• [Problem description] All that should come back is the lines of the data below from the one containing "rewrite Hs. by apply push_back_spec." to the one containing "wp (MutableBuffer.push_back_ref b MutableBuffer.This)", inclusive, exactly as they stand.

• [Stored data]
(** If [write] stores [d] at the end of whatever block the buffer lives in
    after [reserve], the append is all or nothing. *)
Lemma append_with_spec m b l d n (write : MutableBuffer → MM ()) :
  mem_wf m → mbuf_rep m b l → inv m b → d ≠ [] → n = Z.of_nat (length d) →
  n <= ADDR_SPACE →
  (∀ m1 b1 c, mem_wf m1 → mbuf_rep m1 b1 l → moves b b1 m m1 →
     blocks m1 !! pblk (data_ b1) = Some c → 0 <= poff (BufferBase.end_ b1) →
     poff (BufferBase.end_ b1) + Z.of_nat (length d) <= Z.of_nat (length c) →
     write b1 m1 = Ok ((), set_blocks <[pblk (data_ b1) :=
        write_at c (Z.to_nat (poff (BufferBase.end_ b1))) d]> m1)) →
  wp (MutableBuffer.append_with b n write) (λ b' m', appended inv refuses b l d m b' m') m.
Proof.
  intros Hwf Hrep Hinv Hd -> Hmax Hwrite. unfold MutableBuffer.append_with, MutableBuffer.reserve.
  pose proof (rep_capacity _ _ _ Hwf Hrep) as [Hsz Hcap].
  assert (0 < length d)%nat by (destruct d; [done|simpl; lia]).
  rewrite u64_small by zlia.
  wp_step. wp_apply (ensure_ok m b l); [done|done|done|zlia|].
  intros [ok b1] m1 (Hwf1 & Hrep1 & Hinv1 & Hmv & Hok). simpl in *.
  pose proof (rep_size _ _ _ Hrep) as Hs0.
  destruct ok.
  2:{ destruct Hok as [-> Href]. wp_step. split; [done..|]. right. split; [done|].
      split; [done|]. rewrite length_app, Nat2Z.inj_add. by rewrite <- Hs0. }
  pose proof (rep_size _ _ _ Hrep1) as Hs1.
  pose proof (rep_capacity _ _ _ Hwf1 Hrep1) as [Hsz1 Hcap1].
  destruct (rep_store m1 b1 l d) as (c & c' & Hc & Hlen & Ho & Hfit & -> & Hrep2);
    [done|done|done|lia|].
  wp_step. eapply wp_Ok; [by apply (Hwrite m1 b1 c)|].
  wp_step. rewrite u64_small by zlia. split.
  - by eapply mem_wf_write.
  - by eapply inv_write.
  - eapply moves_trans; [exact Hmv|]. split; [by eapply only_touches_write|by left].
  - by left.
Qed.

(** [push_back(ptr, size)] of bytes that live outside of the buffer. *)
Lemma push_back_spec m b l src d n :
  mem_wf m → mbuf_rep m b l → inv m b → mem_at m src d → n = Z.of_nat (length d) →
  pblk src ≠ pblk (data_ b) →
  wp (MutableBuffer.push_back b src n) (λ b' m', appended inv refuses b l d m b' m') m.
Proof.
  intros Hwf Hrep Hinv Hsrc -> Hne. unfold MutableBuffer.push_back.
  destruct (decide (d = [])) as [->|Hd]; [simpl; wp_step; by apply appended_nil|].
  replace (_ =? 0) with false by (destruct d; [done|simpl; lia]). cbn [negb].
  pose proof (mem_at_length _ _ _ Hwf Hsrc).
  apply (append_with_spec m b l d); try done.
  intros m1 b1 c Hwf1 Hrep1 Hmv Hc Ho Hfit.
  apply (memcpy_ok _ (BufferBase.end_ b1)); try done.
  - eapply only_touches_mem_at; [exact Hwf|apply Hmv|done|done].
  - simpl. pose proof (mem_at_valid _ _ _ Hwf Hsrc Hd). destruct Hmv as [_ [?|?]]; lia.
Qed.

(** [push_back] from a local array. *)
Lemma push_back_local_spec m b l d :
  mem_wf m → mbuf_rep m b l → inv m b → Z.of_nat (length d) <= ADDR_SPACE →
  wp (MutableBuffer.push_back_local b d) (λ b' m', appended inv refuses b l d m b' m') m.
Proof.
  intros Hwf Hrep Hinv Hmax. unfold MutableBuffer.push_back_local.
  destruct (decide (d = [])) as [->|Hd]; [simpl; wp_step; by apply appended_nil|].
  replace (_ =? 0) with false by (destruct d; [done|simpl; lia]). cbn [negb].
  apply (append_with_spec m b l d); try done.
  intros m1 b1 c Hwf1 Hrep1 Hmv Hc Ho Hfit. by apply (write_range_ok _ (BufferBase.end_ b1)).
Qed.

(** [push_back(char)] *)
Lemma push_back_char_spec m b l x :
  mem_wf m → mbuf_rep m b l → inv m b →
  wp (MutableBuffer.push_back_char b x) (λ b' m', appended inv refuses b l [x] m b' m') m.
Proof.
  intros Hwf Hrep Hinv. apply (append_with_spec m b l [x]); try done.
  intros m1 b1 c Hwf1 Hrep1 Hmv Hc Ho Hfit. by apply (write_range_ok _ (BufferBase.end_ b1)).
Qed.

(** [push_back(const BufferRef& value)] of another buffer's bytes. *)
Lemma push_back_ref_spec m b l r d :
  mem_wf m → mbuf_rep m b l → inv m b → view m r d → pblk (data_ r) ≠ pblk (data_ b) →
  wp (MutableBuffer.push_back_ref b (MutableBuffer.Other r))
    (λ b' m', appended inv refuses b l d m b' m') m.
Proof.
  intros Hwf Hrep Hinv [Hm Hs] Hne. unfold MutableBuffer.push_back_ref. simpl.
  rewrite Hs. by apply push_back_spec.
Qed.

(** [b.push_back(b)]: the source is read through the buffer object itself,
    after it may have moved. *)
Lemma push_back_self_spec m b l :
  mem_wf m → mbuf_rep m b l → inv m b →
  wp (MutableBuffer.push_back_ref b MutableBuffer.This)
    (λ b' m', appended inv refuses b l l m b' m') m.
Proof.
  intros Hwf Hrep Hinv. unfold MutableBuffer.push_back_ref. simpl.
  pose proof (rep_size _ _ _ Hrep) as Hs. pose proof (rep_capacity _ _ _ Hwf Hrep) as [Hsz Hcap].
  destruct (decide (l = [])) as [->|Hl].
  { rewrite Hs. simpl. wp_step. by apply appended_nil. }
  replace (_ =? 0) with false by (destruct l; [done|simpl in *; lia]). cbn [negb].
  apply (append_with_spec m b l l); try done; [lia|].
  intros m1 b1 c Hwf1 Hrep1 Hmv Hc Ho Hfit.
  pose proof (rep_view _ _ _ Hrep1) as [Hm1 Hs1]. unfold memcpy, overlap.
  replace ((0 <? size_ b) && _) with false.
  2:{ unfold BufferBase.begin. simpl. rewrite !bool_decide_eq_true_2 by done. lia. }
  erewrite bind_Ok by (by eapply read_range_ok). by apply (write_range_ok _ (BufferBase.end_ b1)).
Qed.
End builders.

(** ** The fixed buffer *)

(** It stays at the storage it was given, and refuses what does not fit. *)
#[global] Instance fixed_ensure_spec data cap :
  EnsureSpec immutableEnsure (λ _ b, data_ b = data ∧ capacity_ b = cap) (λ _ _ n, cap < n).
Proof.
  split; [|by intros m b n ? [? ->]|by intros m b c c' n [??]].
  intros m b l n Hwf Hrep [Hd Hc] Hn. unfold ensure, immutableEnsure.
  wp_step. simpl. split_and!; try done; [apply moves_refl|].
  destruct (Z.leb_spec n (capacity_ b)); [done|]. split; [done|lia].
Qed.

(** ** The managed buffer *)
Section managed.
Context {AL : Allocator}.
Implicit Types (m : memory) (b : MutableBuffer) (l d : bytes).

Lemma owned_null m b l :
  mbuf_rep m b l → data_ b = nullp → capacity_ b = 0 → l = [].
Proof.
  intros [_ (r & _ & Hc)] _ H0. rewrite length_app in Hc. destruct l; [done|simpl in Hc; lia].
Qed.

Lemma owned_block m b l :
  mem_wf m → mbuf_rep m b l → owned m b → 0 < capacity_ b →
  ∃ r, blocks m !! pblk (data_ b) = Some (l ++ r) ∧ data_ b = Ptr (pblk (data_ b)) 0
       ∧ pblk (data_ b) ≠ 0%nat ∧ Z.of_nat (length (l ++ r)) = capacity_ b.
Proof.
  intros Hwf [Hs (r & Hm & Hc)] [[_ H0]|(Ho & _ & c & Hblk & Hlen)] Hpos; [lia|].
  exists r. assert (l ++ r ≠ []) by (intros E; rewrite E in Hc; simpl in Hc; lia).
  apply mem_at_block in Hm as (c' & Hc' & _ & Ht); [|done].
  assert (c' = c) as -> by congruence.
  rewrite Ho, drop_0, take_ge in Ht by lia. rewrite Ht in Hblk. split; [done|]. split.
  - destruct (data_ b) as [blk off]. simpl in *. by rewrite Ho.
  - split; [|done]. intros E. rewrite E, (wf_null _ Hwf) in Hblk. done.
Qed.

Lemma realloc_block m p old n :
  mem_wf m → blocks m !! pblk p = Some old → poff p = 0 → 0 < n →
  realloc p n m = match fresh_bytes m n with
                  | None => Ok (nullp, tick m)
                  | Some d =>
                      let keep := Nat.min (length old) (length d) in
                      Ok (alloc_block (set_blocks (delete (pblk p)) (tick m))
                            (take keep old ++ drop keep d))
                  end.
Proof.
  intros Hwf Hold Ho Hn. unfold realloc. replace (ptr_eqb p nullp) with false.
  - rewrite Ho, Z.eqb_refl, Hold. by replace (n =? 0) with false by lia.
  - symmetry. apply bool_decide_eq_false_2. intros ->. simpl in Hold.
    by rewrite (wf_null _ Hwf) in Hold.
Qed.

• [Result for this task]
  rewrite Hs. by apply push_back_spec.
Qed.

(** [b.push_back(b)]: the source is read through the buffer object itself,
    after it may have moved. *)
Lemma push_back_self_spec m b l :
  mem_wf m → mbuf_rep m b l → inv m b →
  wp (MutableBuffer.push_back_ref b MutableBuffer.This)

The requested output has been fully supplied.